## Work request
Whenever a line in the data contains "initialFormData", show that line.

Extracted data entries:
=======
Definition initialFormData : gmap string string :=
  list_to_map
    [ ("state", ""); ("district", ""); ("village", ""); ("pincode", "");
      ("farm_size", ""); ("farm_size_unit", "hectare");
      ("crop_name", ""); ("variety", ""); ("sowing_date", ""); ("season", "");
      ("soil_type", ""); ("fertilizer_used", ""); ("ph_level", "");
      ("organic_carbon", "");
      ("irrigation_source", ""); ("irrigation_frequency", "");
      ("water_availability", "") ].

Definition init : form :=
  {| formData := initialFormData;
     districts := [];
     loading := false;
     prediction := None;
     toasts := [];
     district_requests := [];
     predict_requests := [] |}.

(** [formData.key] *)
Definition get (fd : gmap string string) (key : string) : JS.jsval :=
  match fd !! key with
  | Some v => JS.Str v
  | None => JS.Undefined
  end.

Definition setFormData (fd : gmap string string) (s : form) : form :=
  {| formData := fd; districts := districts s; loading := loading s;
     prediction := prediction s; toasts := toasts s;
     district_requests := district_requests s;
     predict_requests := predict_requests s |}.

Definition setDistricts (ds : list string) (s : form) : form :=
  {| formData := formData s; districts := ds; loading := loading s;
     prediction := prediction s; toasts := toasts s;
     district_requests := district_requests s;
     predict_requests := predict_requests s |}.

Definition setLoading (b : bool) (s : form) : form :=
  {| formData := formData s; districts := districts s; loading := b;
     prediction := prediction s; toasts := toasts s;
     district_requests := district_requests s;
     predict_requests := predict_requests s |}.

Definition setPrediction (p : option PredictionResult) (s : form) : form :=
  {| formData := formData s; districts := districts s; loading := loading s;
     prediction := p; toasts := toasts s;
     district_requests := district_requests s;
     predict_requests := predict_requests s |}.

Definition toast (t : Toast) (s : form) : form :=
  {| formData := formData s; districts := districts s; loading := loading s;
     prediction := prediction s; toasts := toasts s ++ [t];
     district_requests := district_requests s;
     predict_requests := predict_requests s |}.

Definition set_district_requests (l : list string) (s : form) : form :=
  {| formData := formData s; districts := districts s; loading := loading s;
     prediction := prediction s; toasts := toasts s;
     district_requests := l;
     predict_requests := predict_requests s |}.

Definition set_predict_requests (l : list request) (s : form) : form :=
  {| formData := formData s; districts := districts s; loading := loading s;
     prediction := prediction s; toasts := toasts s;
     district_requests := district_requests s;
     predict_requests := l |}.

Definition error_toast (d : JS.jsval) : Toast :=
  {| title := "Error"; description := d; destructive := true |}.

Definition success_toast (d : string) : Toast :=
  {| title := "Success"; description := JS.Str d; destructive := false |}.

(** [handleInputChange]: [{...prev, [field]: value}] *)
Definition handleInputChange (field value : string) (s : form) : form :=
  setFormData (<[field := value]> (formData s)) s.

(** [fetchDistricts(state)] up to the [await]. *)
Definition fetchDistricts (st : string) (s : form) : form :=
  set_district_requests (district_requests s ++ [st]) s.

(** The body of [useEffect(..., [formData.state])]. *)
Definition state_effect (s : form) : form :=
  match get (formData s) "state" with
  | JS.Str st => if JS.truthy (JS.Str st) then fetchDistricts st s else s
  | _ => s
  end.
=======
## Exercise result
Definition initialFormData : gmap string string :=
  {| formData := initialFormData;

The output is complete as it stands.